M. Jean-Pierre Door. C'est petit !

M. Pascal Terrasse. Voilà pourquoi nous pensons que ce PLFSS, en plus d'être insincère et sans envergure, est dangereux pour l'ensemble des assurés sociaux. Monsieur le ministre, nous aurons l'occasion de vous le rappeler tout au long de l'année 2005, et à toutes celles et ceux qui ne sont pas contents de m'entendre ici, nous saurons le leur rappeler le moment venu. (Applaudissements sur les bancs du groupe socialiste.)

Mme la présidente. La parole est à Mme Chantal Bourragué.

Mme Chantal Bourragué. Madame la présidente, madame la ministre de la famille et de l'enfance, monsieur le secrétaire d'État, mes chers collègues, si vous me le permettez, je vais m'attarder, pour la branche « famille », sur l'article 24 du projet de loi de financement de la sécurité sociale. Cet article prévoit le doublement de la prime d'adoption, qui passe de 812 euros à 1 624 euros en 2005.

La prime d'adoption, désormais adossée à la prestation d'accueil du jeune enfant, la PAJE, permet à tous les types de parentalité une reconnaissance identique. Je tiens à affirmer à Mme Fraysse que ce n'est pas de la démagogie, mais une mesure juste et concrète.
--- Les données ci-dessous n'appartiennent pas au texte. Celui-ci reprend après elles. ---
Lemma free_object_spec s bin info off cs slots c f k :
  static_bin bin = Some info -> bin < first_large_bin_number -> (forall c, c ∈ cs -> is_chunk c) ->
  bin_inv s bin info off cs slots -> c ∈ cs -> object_ok info f k -> object_used s c f k = true ->
  exists s' slots', free_object bin (ll c f) k off (objects_per_folio info) s = Some (tt, s') /\
    s_chunks s' = s_chunks s /\ bin_inv s' bin info off cs slots' /\
    bin_step bin off (objects_per_folio info + 2) (bin_folios info cs) s s' /\ flips info cs c f k false s s'.
Proof.
  intros Hb Hlt Hcs HI Hc Hobj Hset. pose proof (small_per_folio bin info Hb Hlt) as Hopf.
  destruct (do_small_free_start s bin info off cs slots c f k) as (s2 & slots1 & i & Hfr & E); [done..|]. cbv zeta in E.
  set (opf := objects_per_folio info) in *. destruct (fr_slot _ _ _ _ _ _ _ _ _ _ _ _ Hfr) as [Hi Hpi]. fold opf in Hi.
  pose proof (sl_region _ _ _ _ (bi_lists _ _ _ _ _ _ HI)) as Hreg. fold opf in Hreg.
  rw bind_bassert in E; [apply Z.ltb_lt; lia|].
  rewrite -> (bind_Some _ _ _ _ _ (get_list_in s2 (off + (i + 1)) ltac:(lia))) in E.
  set (h := entry (lists s2) _) in E. unfold free_object.
  destruct (negb (off + (i + 1) =? off + opf) || (h =? 0)) eqn:Eb.
  - destruct (freeing_done s s2 bin info off cs slots slots1 c f k i (i + 1)) as (s' & slots' & El & Hrest);
      [done..|fold opf; lia|fold opf; lia|].
    rw (bind_Some _ _ _ _ _ El) in E. rw (bind_Some _ _ _ _ _ E). by exists s', slots'.
  - apply orb_false_iff in Eb as [Eb%negb_false_iff%Z.eqb_eq _].
    destruct (freeing_done s s2 bin info off cs slots slots1 c f k i (opf + 1)) as (s' & slots' & El & Hrest);
      [done..|fold opf; lia|fold opf; lia|].
    rw (bind_Some _ _ _ _ _ E). assert (0 < ll c f) as Hpos.
    { by apply (dll_elem _ _ _ _ _ (sl_dll _ _ _ _ (bi_lists _ _ _ _ _ _ HI) i ltac:(fold opf; lia)) Hpi). }
    rewrite -> (proj2 (Z.eqb_neq (ll c f) 0)) by lia. rw bind_bassert; [apply Z.eqb_refl|].
    exists s', slots'. split; [|done]. unfold small_free_post_madvise. by rw -El Z.add_assoc.
Qed.
End bins.
(* ===== verification/Large.v ===== *)
(** * src/memory/large_malloc.cpp: objects of whole pages.

    A chunk of large objects starts with a page of cells, one per object.  The
    cell of a free object links it to the next one, the cell of an object in use
    has its footprint. *)
From S2P Require Import Prelude Words StateMonad Sizeclass Makechunk Huge Footprint.
#[local] Open Scope Z_scope.

Section code.
Context {K : Kernel} {T : Scheduler}.

(** [cells] has the cells by their addresses, as 64-bit words. *)
Record large : Type := Large {
  l_chunks : chunks K;
  free_large_objects : list Z;
  cells : gmap Z Z;
  l_footprint : footprint T;
}.

Definition on_large_chunks {A} (m : M (chunks K) A) : M large A :=
  zoom l_chunks (fun c s => Large c (free_large_objects s) (cells s) (l_footprint s)) m.
Definition on_footprint {A} (m : M (footprint T) A) : M large A :=
  zoom l_footprint (fun f s => Large (l_chunks s) (free_large_objects s) (cells s) f) m.

(** [free_large_objects[i]] *)
Definition get_free_head (i : Z) : M large Z := fun s => the (free_large_objects s !! Z.to_nat i) s.
Definition set_free_head (i v : Z) : M large unit :=
  modify (fun s => Large (l_chunks s) (<[Z.to_nat i := v]> (free_large_objects s)) (cells s) (l_footprint s)).

(** The union of a cell: the link is the whole word, the footprint its low half. *)
Definition get_next (h : Z) : M large Z := gets (fun s => entry (cells s) h).
Definition set_cell (h v : Z) : M large unit :=
  modify (fun s => Large (l_chunks s) (free_large_objects s) (<[h := v]> (cells s)) (l_footprint s)).
Definition cell_footprint (w : Z) : Z := uwrap 32 w.
Definition with_footprint (w fp : Z) : Z := w / 2 ^ 32 * 2 ^ 32 + uwrap 32 fp.

Definition do_large_malloc_pop (free_head : Z) : M large Z :=
  h ← get_free_head free_head;
  if h =? 0 then mret 0
  else
    n ← get_next h;
    set_free_head free_head n;;
    mret h.

(** Cell [i] of the chunk at [c]. *)
Definition cell (c i : Z) : Z := c + sizeof_large_object_list_cell * i.

(** An object that was popped is handed out. *)
Definition use_large_object (h fp b usable_size : Z) : M large Z :=
  w ← get_next h;
  set_cell h (with_footprint w fp);;
  on_footprint (add_to_footprint fp);;
  let chunk := address_2_chunkaddress h in
  let offset := (h - chunk) / sizeof_large_object_list_cell in
  let address := uwrap 64 (chunk + offset_of_first_object_in_large_chunk + umul 64 offset usable_size) in
  bassert (address_2_chunknumber address =? address_2_chunknumber chunk);;
  b_and_s ← on_large_chunks (get_info (address_2_chunknumber address));
  bin ← the (bin_from_bin_and_size b_and_s);
  bassert (bin =? b);;
  mret address.

(** The objects of a new chunk are put in front of the list. *)
Definition new_large_chunk (free_head fp b usable_size : Z) : M large unit :=
  chunk ← on_large_chunks (on_os (mmap_chunk_aligned_block 1));
  bassert (negb (chunk =? 0));;
  let objects_per_chunk := (chunksize - offset_of_first_object_in_large_chunk) / usable_size in
  let size_of_header := objects_per_chunk * sizeof_large_object_list_cell in
  bassert (size_of_header <=? offset_of_first_object_in_large_chunk);;
  foreach (seqZ 0 (objects_per_chunk - 1)) (fun i => set_cell (cell chunk i) (cell chunk (i + 1)));;
  b_and_s ← the (bin_and_size_to_bin_and_size b fp);
  bassert (negb (b_and_s =? 0));;
  on_large_chunks (set_info (address_2_chunknumber chunk) b_and_s);;
  old_first ← get_free_head free_head;
  set_cell (cell chunk (objects_per_chunk - 1)) old_first;;
  set_free_head free_head (cell chunk 0).

Definition large_malloc_body (free_head fp b usable_size : Z) (_ : unit) : M large (unit + Z) :=
  h ← get_free_head free_head;
  if negb (h =? 0) then
    h ← do_large_malloc_pop free_head;
    if h =? 0 then mret (inl tt)
    else
      r ← use_large_object h fp b usable_size;
      mret (inr r)
  else
    new_large_chunk free_head fp b usable_size;;
    mret (inl tt).

(** Without interference the second turn finds an object. *)
Definition large_malloc (size : Z) : M large Z :=
  let fp := uwrap 32 (pagesize * ceil size pagesize) in
  let b := size_2_bin size in
  usable_size ← the (bin_2_size b);
  bassert (first_large_bin_number <=? b);;
  bassert (b <? first_huge_bin_number);;
  loop 2 (large_malloc_body (b - first_large_bin_number) fp b usable_size) tt.

Definition large_footprint (p : Z) : M large Z :=
  b_and_s ← on_large_chunks (get_info (address_2_chunknumber p));
  bassert (negb (b_and_s =? 0));;
  bin ← the (bin_from_bin_and_size b_and_s);
  bassert (first_large_bin_number <=? bin);;
  bassert (bin <? first_huge_bin_number);;
  usable_size ← the (bin_2_size bin);
  let objnum := uwrap 64 (offset_in_chunk p - offset_of_first_object_in_large_chunk) / usable_size in
  w ← get_next (cell (address_2_chunkaddress p) objnum);
  mret (cell_footprint w).

(** The answer of [madvise] is ignored. *)
Definition large_free (p : Z) : M large unit :=
  b_and_s ← on_large_chunks (get_info (address_2_chunknumber p));
  bassert (negb (b_and_s =? 0));;
  bin ← the (bin_from_bin_and_size b_and_s);
  bassert ((first_large_bin_number <=? bin) && (bin <? first_huge_bin_number));;
  usable_size ← the (bin_2_size bin);
  on_large_chunks (on_os (madvise p usable_size MADV_DONTNEED));;
  objnum ← the (divide_offset_by_objsize (uwrap 32 (offset_in_chunk p - offset_of_first_object_in_large_chunk)) bin);
  let ei := cell (address_2_chunkaddress p) objnum in
  w ← get_next ei;
  on_footprint (add_to_footprint (- cell_footprint w));;
  first ← get_free_head (bin - first_large_bin_number);
  set_cell ei first;;
  set_free_head (bin - first_large_bin_number) ei.
End code.
Arguments large : clear implicits.

(** ** Cells and objects *)

Lemma join_insert {A} (ls : list (list A)) j l k : ls !! j = Some l ->
  mjoin (<[j := k ++ l]> ls) ≡ₚ k ++ mjoin ls.
Proof.
  revert j. induction ls as [|l0 ls IH]; intros j Hl; [done|]. destruct j as [|j]; simpl in *.
  - simplify_eq. by rw app_assoc.
  - rw (IH j Hl) !app_assoc. f_equiv. apply Permutation_app_comm.
Qed.

Lemma join_remove {A} (ls : list (list A)) j x l : ls !! j = Some (x :: l) ->
  mjoin ls ≡ₚ x :: mjoin (<[j := l]> ls).
Proof.
  intros Hl. pose proof (lookup_lt_Some _ _ _ Hl) as Hlt.
  pose proof (join_insert (<[j := l]> ls) j l [x] ltac:(by apply list_lookup_insert_eq)) as Hp. simpl in Hp.
  rw -Hp list_insert_insert_eq list_insert_id //.
Qed.

(** The number of objects in a chunk of a bin. *)
Definition n_objects (b : Z) : Z := if static_bin b is Some info then folios_per_chunk info else 0.

Definition cells_of (bc : Z * Z) : list Z := cell bc.2 <$> seqZ 0 (n_objects bc.1).

Lemma elem_of_cells b c x : x ∈ cells_of (b, c) <-> exists i, 0 <= i < n_objects b /\ x = cell c i.
Proof.
  unfold cells_of. rw list_elem_of_fmap. setoid_rewrite elem_of_seqZ. simpl.
  split; intros (i & ? & ?); exists i; split; (done || lia).
Qed.

Definition large_bin (b : Z) : Prop := first_large_bin_number <= b < first_huge_bin_number.

Lemma large_bin_info b : large_bin b -> exists info, static_bin b = Some info /\ n_objects b = folios_per_chunk info /\
  bin_2_size b = Some (object_size info).
Proof.
  intros Hb. destruct (static_bin_some b) as [info Hi]; [unfold large_bin, first_large_bin_number, first_huge_bin_number, bin_number_limit in *; lia|].
  exists info. unfold n_objects. rw Hi. split_and!; [done..|]. by apply bin_2_size_static.
Qed.

Lemma cell_offset b i : large_bin b -> 0 <= i < n_objects b ->
  0 <= sizeof_large_object_list_cell * i < offset_of_first_object_in_large_chunk.
Proof.
  intros Hb Hi. destruct (large_bin_info b Hb) as (info & Hs & En & _). destruct (large_layout b info Hs Hb) as (_ & _ & _ & _ & H).
  unfold sizeof_large_object_list_cell in *. lia.
Qed.

Lemma cell_chunk b c i : large_bin b -> is_chunk c -> 0 <= i < n_objects b ->
  address_2_chunknumber (cell c i) = address_2_chunknumber c /\ address_2_chunkaddress (cell c i) = c.
Proof.
  intros Hb Hc Hi. pose proof (cell_offset b i Hb Hi) as Ho. unfold offset_of_first_object_in_large_chunk in Ho.
  unfold cell. split; [apply chunk_number_same|apply chunk_address]; (done || unfold chunksize, log_chunksize; lia).
Qed.

Lemma cell_inj c i j : cell c i = cell c j -> i = j.
Proof. unfold cell, sizeof_large_object_list_cell. lia. Qed.

(** The object of a cell. *)
Lemma large_object b info c i : large_bin b -> static_bin b = Some info -> is_chunk c -> 0 <= i < n_objects b ->
  object_ok info i 0 /\ layout_ok info /\
  object_address info c i 0 = c + (offset_of_first_object_in_large_chunk + i * object_size info) /\
  offset_of_first_object_in_large_chunk + i * object_size info + object_size info <= chunksize /\ 0 <= i * object_size info.
Proof.
  intros Hb Hi Hc Hr. destruct (large_bin_info b Hb) as (info' & Hi' & En & _). assert (info' = info) as -> by congruence.
  destruct (large_layout b info Hi Hb) as (Ho & Hf & Hopf & _). pose proof (layout b info Hi ltac:(unfold large_bin in *; lia)) as HL.
  split_and!; [split; lia|done|unfold object_address; rw Ho Hf; lia| |].
  - destruct HL as [? ? ? ? _ Hch]. rw Ho Hf in Hch. nia.
  - apply Z.mul_nonneg_nonneg; [lia|]. pose proof (lo_object _ HL). lia.
Qed.

(** The number of a chunk of the address of an object. *)
Lemma large_object_chunk b info c i x : large_bin b -> static_bin b = Some info -> is_chunk c -> 0 <= i < n_objects b ->
  0 <= x < object_size info -> let a := object_address info c i 0 + x in
  address_2_chunknumber a = address_2_chunknumber c /\ address_2_chunkaddress a = c /\
  offset_in_chunk a = offset_of_first_object_in_large_chunk + i * object_size info + x.
Proof.
  intros Hb Hi Hc Hr Hx a. destruct (large_object b info c i) as (_ & _ & E & Hle & Hge); [done..|]. unfold a. rw E.
  rewrite <- Z.add_assoc. unfold offset_of_first_object_in_large_chunk in *.
  split_and!; [apply chunk_number_same|apply chunk_address|rw chunk_offset]; (done || lia).
Qed.

(** ** The invariant *)

Section invariant.
Context {K : Kernel} {T : Scheduler}.
Implicit Type s : large K T.

Definition footprints (t : gmap Z Z) (live : list Z) : Z := total ((fun x => cell_footprint (entry t x)) <$> live).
Rappelons que, depuis janvier 2004, environ 50 000 primes à la naissance sont versées chaque mois aux familles françaises. Ce sont plus de 550 000 familles qui ont bénéficié de l'allocation de base de la PAJE, dont plus de 1 000 familles au titre de l'adoption. Dans 43 % des cas, cette allocation est versée pour la naissance d'un premier enfant. C'est un réel progrès pour les familles.

La PAJE n'est pas qu'une prime de naissance ou une allocation, c'est aussi un complément de libre choix d'activité, qui aide les parents souhaitant réduire leur activité. C'est aussi un complément de libre choix du mode de garde pour les parents qui confient leur enfant à une assistante maternelle ou à une garde d'enfant à domicile.

La PAJE est une mesure concrète. Elle améliore la vie des familles. Le bilan est là : 750 000 familles ont perçu le complément d'activité et 100 000 le complément de libre choix du mode de garde.

Face à des tels chiffres, il est difficile de parler de démagogie.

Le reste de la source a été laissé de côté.